Venue: Royal Society of Antiquaries of Ireland, 63 Merrion Square South, Dublin 2 (please note: wheelchair facilities not available).
Registration fee: €25 / €15 concession (incl. refreshments & reception)
Booking: Online (click here) OR phone Carla Briggs at 01-7168403
This symposium celebrates the archaeologist and illustrator Margaret Stokes (1832-1900). The most important Irish woman antiquary of the Victorian era, her scholarship, editing and illustrations were esteemed by contemporaries throughout Europe. The symposium will examine Stokes' work on Irish antiquities, resulting in such notable publications as Early Christian Art in Ireland (1887), while also exploring the results of her intrepid research expeditions abroad, even late into her career.
Registration: 9:30-10:00 @ Royal Society of Antiquaries of Ireland
First session: Chair: Peter Harbison, MRIA
10:00 Janette Stokes, Independent Scholar: Introducing Margaret Stokes
10:30 Marie Bourke, Art and Cultural Historian: Margaret Stokes and her cultural milieu
11:00 Tea and coffee
Second session: Chair: Fintan Cullen, University of Nottingham
11:30 Jane Hawkes, History of Art, York University: Margaret Stokes and the visual translation of early Medieval monuments
12:00 Philip McEvansoneya, Department of History of Art and Architecture, TCD: Margaret Stokes, writing for money
1:00–2:30 Sandwich lunch provided
1:20 Early Christian artefacts studied and drawn by Margaret Stokes in the Treasury Exhibition, ground floor, National Museum of Ireland with Lynda Mulvin.
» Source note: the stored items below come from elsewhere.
Lemma fill_market clocks n i k best rest :
  best_full best → Forall above rest →
  ∃ best', best_full best' ∧
    market_ops (concat (fill_ops clocks <$> seq i n)) (mk_market [] (best :: rest) k) =
      (concat (fill_answers clocks (id best) k i <$> seq i n), mk_market [] (best' :: rest) (k + 2 * Z.of_nat n)).
Proof.
  intros Hb Hrest. revert i k best Hb. induction n as [|n IH]; intros i k best Hb.
  { exists best. cbn. by rewrite Z.add_0_r. }
  cbn [seq]. rewrite !fmap_cons. cbn [concat]. rewrite market_ops_app.
  destruct (fill_round clocks i k best rest Hb Hrest) as (best1 & Hb1 & Hid & ->).
  destruct (IH (S i) (k + 2) best1 Hb1) as (best' & Hb' & ->). exists best'. split; [done|].
  f_equal; [|f_equal; lia]. unfold fill_answers at 2. cbv zeta. rewrite Nat.sub_diag, Nat.eqb_refl, Z.add_0_r.
  cbn [app]. do 2 f_equal. f_equal. apply list_fmap_ext. intros j x Hj%lookup_seq. unfold fill_answers. cbv zeta.
  assert ((x =? i)%nat = false) as -> by (apply Nat.eqb_neq; lia).
  replace (k + 2 + 2 * Z.of_nat (x - S i)) with (k + 2 * Z.of_nat (x - i)) by lia.
  destruct (Nat.eqb_spec x (S i)) as [->|]; [|done].
  replace (S i - i)%nat with 1%nat by lia. rewrite Hid. do 4 f_equal. lia.
Qed.

(** What the orders of the levels are answered, and the asks that they leave: 100 shares at
    each price. *)
Definition level_answers (n : nat) : list response := (λ i, RSubmit (Z.of_nat i + 1) []) <$> seq 0 n.
Definition ladder (n : nat) (M : MarketState) : Prop :=
  bids M = [] ∧ (λ o, (price o, remaining_qty o)) <$> asks M = (λ i, (up (Z.of_nat i), 100)) <$> seq 0 n.

Definition filled_book (n : nat) (x : list response * MarketState) : bool :=
  match bids x.2, asks x.2 with
  | [], best :: rest =>
      (next_id x.2 =? Z.of_nat n + 1) && bool_decide (price best = dofZ 100) && (remaining_qty best =? 100) &&
      (quantity best =? 100) && (id best =? 1) && forallb (λ o, price_before false (dofZ 100) (price o)) rest &&
      bool_decide ((λ o, (price o, remaining_qty o)) <$> rest = (λ i, (up (Z.of_nat i), 100)) <$> seq 1 (n - 1))
  | _, _ => false
  end &&
  forallb (λ ir, match ir.2 with RSubmit oid [] => oid =? Z.of_nat ir.1 + 1 | _ => false end)
    (zip (seq 0 n) x.1) && (length x.1 =? n)%nat.

Lemma answers_of l i :
  forallb (λ ir, match ir.2 with RSubmit oid [] => oid =? Z.of_nat ir.1 + 1 | _ => false end)
    (zip (seq i (length l)) l) = true →
  l = (λ i, RSubmit (Z.of_nat i + 1) []) <$> seq i (length l).
Proof.
  revert i. induction l as [|r l IH]; intros i; [done|]. cbn [length seq zip zip_with forallb].
  intros [H1 H2]%andb_true_iff. rewrite fmap_cons, <-(IH _ H2). f_equal. simpl in H1.
  destruct r as [oid [|]| |]; try done. apply Z.eqb_eq in H1. by rewrite H1.
Qed.

Lemma filled_book_inv n rs M :
  filled_book n (rs, M) = true →
  rs = level_answers n ∧ ∃ best rest, M = mk_market [] (best :: rest) (Z.of_nat n + 1) ∧ best_full best ∧ id best = 1 ∧
    Forall above rest ∧ (λ o, (price o, remaining_qty o)) <$> rest = (λ i, (up (Z.of_nat i), 100)) <$> seq 1 (n - 1).
Proof.
  intros [[H Hrs]%andb_true_iff Hlen%Nat.eqb_eq]%andb_true_iff. cbn [fst snd] in *. subst n.
  split; [by apply answers_of|].
  destruct M as [[|] [|best rest] k]; cbn [bids asks next_id] in H; [done| |done..].
  rewrite !andb_true_iff in H. destruct H as [[[[[[Hk Hp] Hq] Hs] Hid] Hrest] Hl].
  apply Z.eqb_eq in Hk as ->. apply bool_decide_eq_true in Hp, Hl. apply Z.eqb_eq in Hq, Hs, Hid.
  exists best, rest. split; [reflexivity|]. split; [by split_and!|]. split; [done|]. split; [|done].
  rewrite forallb_forall in Hrest. apply Forall_forall. intros o Ho. apply Hrest. by apply list_elem_of_In.
Qed.

Lemma levels_1000 clocks : filled_book 1000 (market_ops (levels clocks 1000) no_orders) = true.
Proof. vm_compute. reflexivity. Qed.

(** *** Sweeping *)

(** One trade per level, of 100 shares each at the price of the level, and nothing left. *)
Definition swept (n : nat) (x : list response * MarketState) : bool :=
  match last x.1 with
  | Some (RSubmit oid ts) =>
      (oid =? Z.of_nat n + 1) && (length ts =? n)%nat && forallb (λ t, trade_quantity t =? 100) ts &&
      bool_decide (sell_order_id <$> ts = seqZ 1 (Z.of_nat n)) &&
      bool_decide (trade_price <$> ts = up <$> seqZ 0 (Z.of_nat n))
  | _ => false
  end && match bids x.2, asks x.2 with [], [] => true | _, _ => false end.

Lemma sweeps clocks :
  forallb (λ n, swept n (market_ops (sweep_ops clocks n) no_orders)) [1; 10; 100; 1000]%nat = true.
Proof. vm_compute. reflexivity. Qed.

(** *** Cancelling *)

Lemma num_levels k : 0 ≤ k < 2 ^ 20 → num (up k) ∧ num (down k).
Proof.
  intros Hk. assert (finiteb (dmul (dofZ k) (dlit 1 2)) = true) as Hf.
  { apply (bounded_by_finite (21 + 1 + 1)), bounded_mul; [apply (bounded_dofZ k 20); lia| |lia].
    by vm_compute. }
  split; [by apply num_add|by apply num_sub].
Qed.

Lemma down_positive i : dleb (down (Z.of_nat i mod 100)) dzero = false.
Proof.
  assert (forallb (λ k, negb (dleb (down k) dzero)) (seqZ 0 100) = true) as H by (vm_compute; reflexivity).
  rewrite forallb_forall in H. apply negb_true_iff, H. rewrite <-list_elem_of_In, elem_of_seqZ.
  pose proof (Z.mod_pos_bound (Z.of_nat i) 100). lia.
Qed.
1:30 Drawings by Margaret Stokes in the Prints and Drawings Room of the National Gallery of Ireland with Anne Hodge. (Access through the Atrium, stairs to the left).
Third session: Chair: Róisín Kennedy, UCD
2:30 Jenifer Ní Ghrádaigh, Independent Scholar: Margaret Stokes and George Petrie’s Christian Inscriptions.
3:00 Lynda Mulvin, School of Art History and Cultural Policy, UCD: Margaret Stokes and pioneering investigations of ‘Irish Scribes on the Continent’
3:30 Tea and coffee
Fourth session: Chair: Audrey Whitty, NMI
4:00 Niamh NicGhabhann, University of Limerick: “Immeasurably more art in the carved decorations of a South Sea or South African spear-handle”: negotiating cultural values within nineteenth-century Irish antiquarian discourse.
4:30 Peter Murray, Art Historian: Margaret Stokes: an overview.
Attendees are afterwards invited for a glass of wine in the RSAI garden, weather permitting.